It kinda blows your mind, doesn't it?
But it's true. I know a lady who believes that there is too much pagan symbology associated with the Easter Holy Day so she refuses to celebrate it at all.
Now, I can understand objecting to the over commercialization of Holy Days, particularly Christmas, but this just seems silly to me, especially since the merging of pagan and Christian holidays was a deliberate tactic on the part of the early Christian church to replace the pagan traditions with Christian ones. That's why Christmas is celebrated in the middle of winter and Easter is in the spring.
The cool thing to me is that it works, especially for Easter. It's Spring; the world is being reborn. What better time to celebrate the Resurrection of Christ? And if a little bunny, and eggs come along with it, so much the better, particularly since they do reinforce the whole notion of salvation through rebirth.

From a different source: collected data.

(** A walk that returns [nil] has handled exactly the file entries of the
    tree, one after the other, each to the end. *)
Lemma walk_Ok dir : forall archivePath isRoot ctx u ctx',
  addDir archivePath dir isRoot ctx = (Ok u, ctx') ->
  Forall storable (file_entries archivePath dir isRoot)
  /\ ctx' = foldl store_file ctx (file_entries archivePath dir isRoot).
Proof.
  induction dir as [e|data flt|e|entries IH] using fsnode_tree_ind;
    intros archivePath isRoot ctx u ctx';
    try (intros H; cbn [addDir File_Readdir] in H; discriminate H).
  rewrite addDir_listing, file_entries_listing.
  revert ctx. induction IH as [|[fi n] rest IHn _ IHrest]; intros ctx H.
  - injection H as _ <-. by split.
  - simpl in *.
    destruct (isRoot && String.eqb (fi_Name fi) backing_store); [by apply IHrest|].
    apply bind_Ok_inv in H as ([] & c1 & He & H).
    apply IHrest in H as [Hrest ->].
    apply addEntry_Ok_open in He.
    rewrite foldl_app, Forall_app.
    destruct (is_directory_entry fi).
    + apply IHn in He as [Hn ->]. by split.
    + apply addFile_Ok in He as [Hn ->]. split; [|done].
      split; [|done]. by apply Forall_singleton.
Qed.

End Walk.

(** ** Records of a growing archive *)

Lemma leading_body_app_header l h l' :
  leading_body (l ++ WHeader h :: l') = leading_body l.
Proof.
  induction l as [|[h0|d] l IH]; simpl; [done..|].
  by rewrite IH.
Qed.

Lemma records_app_header l h l' :
  records (l ++ WHeader h :: l') = records l ++ records (WHeader h :: l').
Proof.
  induction l as [|[h0|d] l IH]; simpl in *; [done| |done].
  by rewrite IH, leading_body_app_header.
Qed.

Lemma records_blob_link l b d k :
  records (l ++ [WHeader b; WBody d; WHeader k]) = records l ++ [(b, d); (k, [])].
Proof. rewrite records_app_header. simpl. by rewrite app_nil_r. Qed.

Lemma records_link l k :
  records (l ++ [WHeader k]) = records l ++ [(k, [])].
Proof. by rewrite records_app_header. Qed.

(** ** First occurrences and the table *)

Section Dedup.
Context `{Ext : Extern}.

Lemma first_seen_fresh earlier es e :
  e ∈ first_seen earlier es -> (fe_key e ∉ earlier) /\ e ∈ es.
Proof.
  revert earlier. induction es as [|e0 es IH]; intros earlier; simpl; [by inversion 1|].
  destruct (decide (fe_key e0 ∈ earlier)) as [Hin|Hnin].
  - intros [Hk He]%IH. split; [|by right].
    intros Hk'. apply Hk. by right.
  - intros [->|[Hk He]%IH]%elem_of_cons; [split; [done|by left]|].
    split; [|by right]. intros Hk'. apply Hk. by right.
Qed.

Lemma first_seen_NoDup earlier es : NoDup (fe_key <$> first_seen earlier es).
Proof.
  revert earlier. induction es as [|e es IH]; intros earlier; simpl; [constructor|].
  destruct (decide (fe_key e ∈ earlier)); [apply IH|].
  rewrite fmap_cons. constructor; [|apply IH].
  intros (e' & Hk & He')%list_elem_of_fmap.
  apply first_seen_fresh in He' as [Hk' _]. apply Hk'. rewrite <- Hk. by left.
Qed.

Lemma first_seen_keys earlier es k :
  k ∈ fe_key <$> first_seen earlier es <-> k ∈ fe_key <$> es /\ k ∉ earlier.
Proof.
  revert earlier. induction es as [|e es IH]; intros earlier; simpl.
  { split; [by inversion 1|by intros [? _]]. }
  destruct (decide (fe_key e ∈ earlier)) as [Hin|Hnin];
    rewrite ?fmap_cons, ?elem_of_cons, IH, elem_of_cons.
  - split.
    + intros [Hk Hn]. split; [by right|]. intros Hk'. apply Hn. by right.
    + intros [[->|Hk] Hn]; [done|]. split; [done|].
      intros [->|?]; done.
  - split.
    + intros [->|[Hk Hn]]; [by split; [left|]|]. split; [by right|].
      intros Hk'. apply Hn. by right.
    + intros [[->|Hk] Hn]; [by left|].
      destruct (decide (k = fe_key e)) as [->|Hne]; [by left|]. right.
      split; [done|]. by intros [?|?].
Qed.

Lemma first_seen_all_earlier es : forall earlier,
  Forall (fun e => fe_key e ∈ earlier) es -> first_seen earlier es = [].
Proof.
  induction es as [|e es IH]; intros earlier Hall; simpl; [done|].
  apply Forall_cons in Hall as [He Hes].
  rewrite decide_True by done. apply IH.
  eapply Forall_impl; [exact Hes|]. intros e' He'. by right.
Qed.

Lemma first_seen_app es1 : forall earlier es2,
  first_seen earlier (es1 ++ es2)
  = first_seen earlier es1 ++ first_seen (reverse (fe_key <$> es1) ++ earlier) es2.
Proof.
  induction es1 as [|e es1 IH]; intros earlier es2; simpl; [done|].
  rewrite IH, reverse_cons, <- app_assoc. simpl.
  by destruct (decide _).
Qed.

Some folks just get way too serious about this stuff, like the folks Frank mentions here. Apparently, there's a movement to secularize the Easter Holy Day by deleting all references to the word Easter. It's hard to say which side is sillier, those trying to erase the word Easter because it's too Christian, or the Christians trying to save it, given that it derives from the name of a pagan goddess.
On the other hand, given that Christians co-opted the holiday for their own use, it seems to fulfil an almost karmic sense of justice that souless heathens are now trying to purge all religious aspects from the day.